* **WORK TASK**
Where the line with "map_range : ∀" appears below, start writing out lines exactly, and finish with the line with "(** The conversions", which is included; write out nothing else.

* **SOURCE INFORMATION**
═══

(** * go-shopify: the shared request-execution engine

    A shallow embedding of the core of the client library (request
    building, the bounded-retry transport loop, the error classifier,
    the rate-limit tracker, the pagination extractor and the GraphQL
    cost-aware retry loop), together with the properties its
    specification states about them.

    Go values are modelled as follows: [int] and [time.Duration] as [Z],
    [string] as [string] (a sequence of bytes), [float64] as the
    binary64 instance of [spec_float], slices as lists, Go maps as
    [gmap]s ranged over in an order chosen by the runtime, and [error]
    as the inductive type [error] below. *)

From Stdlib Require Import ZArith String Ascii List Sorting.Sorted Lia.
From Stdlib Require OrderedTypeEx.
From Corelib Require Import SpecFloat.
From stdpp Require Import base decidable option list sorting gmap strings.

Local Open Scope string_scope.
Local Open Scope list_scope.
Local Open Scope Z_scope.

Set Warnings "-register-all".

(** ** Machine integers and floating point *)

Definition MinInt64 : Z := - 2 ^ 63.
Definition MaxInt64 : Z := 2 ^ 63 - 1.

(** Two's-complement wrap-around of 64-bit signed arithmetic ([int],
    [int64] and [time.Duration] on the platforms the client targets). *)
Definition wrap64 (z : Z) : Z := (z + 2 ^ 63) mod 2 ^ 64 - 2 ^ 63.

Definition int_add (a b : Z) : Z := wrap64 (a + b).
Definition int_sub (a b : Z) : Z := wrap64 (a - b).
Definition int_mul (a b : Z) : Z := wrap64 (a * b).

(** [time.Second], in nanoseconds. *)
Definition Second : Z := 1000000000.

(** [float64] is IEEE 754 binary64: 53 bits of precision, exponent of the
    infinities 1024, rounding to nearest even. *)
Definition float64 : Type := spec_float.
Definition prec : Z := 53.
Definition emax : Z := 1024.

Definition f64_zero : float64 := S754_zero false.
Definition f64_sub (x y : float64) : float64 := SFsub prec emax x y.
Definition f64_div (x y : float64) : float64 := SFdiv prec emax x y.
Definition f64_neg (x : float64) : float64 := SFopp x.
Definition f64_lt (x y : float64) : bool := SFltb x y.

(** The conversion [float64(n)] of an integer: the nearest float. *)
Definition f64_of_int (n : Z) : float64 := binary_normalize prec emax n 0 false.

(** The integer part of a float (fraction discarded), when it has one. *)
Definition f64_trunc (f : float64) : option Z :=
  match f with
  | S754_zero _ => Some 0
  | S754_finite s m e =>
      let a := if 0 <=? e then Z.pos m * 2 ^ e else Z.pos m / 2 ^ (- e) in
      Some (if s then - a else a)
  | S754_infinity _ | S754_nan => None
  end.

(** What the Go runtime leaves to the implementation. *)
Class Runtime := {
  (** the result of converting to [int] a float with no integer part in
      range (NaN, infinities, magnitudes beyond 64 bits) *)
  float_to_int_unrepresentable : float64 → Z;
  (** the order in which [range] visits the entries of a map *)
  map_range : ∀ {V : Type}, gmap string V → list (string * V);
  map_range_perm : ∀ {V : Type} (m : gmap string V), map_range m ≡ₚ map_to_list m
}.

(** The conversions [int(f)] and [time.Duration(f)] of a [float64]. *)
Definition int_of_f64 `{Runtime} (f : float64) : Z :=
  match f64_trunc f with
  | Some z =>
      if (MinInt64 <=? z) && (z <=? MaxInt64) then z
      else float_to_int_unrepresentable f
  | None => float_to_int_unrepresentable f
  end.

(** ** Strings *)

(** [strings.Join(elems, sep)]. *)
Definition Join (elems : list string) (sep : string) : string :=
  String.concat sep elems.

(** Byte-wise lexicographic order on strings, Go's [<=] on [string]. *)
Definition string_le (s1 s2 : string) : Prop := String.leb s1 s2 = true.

═══

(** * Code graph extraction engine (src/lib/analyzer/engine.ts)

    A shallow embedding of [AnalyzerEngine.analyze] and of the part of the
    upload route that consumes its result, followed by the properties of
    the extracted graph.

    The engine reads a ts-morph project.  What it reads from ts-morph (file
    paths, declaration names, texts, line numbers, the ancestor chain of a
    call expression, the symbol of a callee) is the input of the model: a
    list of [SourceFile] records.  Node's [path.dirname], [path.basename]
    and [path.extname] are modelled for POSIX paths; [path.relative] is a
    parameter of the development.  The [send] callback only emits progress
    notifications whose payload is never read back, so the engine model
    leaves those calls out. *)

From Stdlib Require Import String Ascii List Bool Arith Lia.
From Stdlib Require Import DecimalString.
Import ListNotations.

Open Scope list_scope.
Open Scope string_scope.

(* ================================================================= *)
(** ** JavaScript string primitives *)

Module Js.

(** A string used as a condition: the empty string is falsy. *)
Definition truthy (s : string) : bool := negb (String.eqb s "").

═══

* **TASK RESPONSE**
  map_range : ∀ {V : Type}, gmap string V → list (string * V);
  map_range_perm : ∀ {V : Type} (m : gmap string V), map_range m ≡ₚ map_to_list m
}.

(** The conversions [int(f)] and [time.Duration(f)] of a [float64]. *)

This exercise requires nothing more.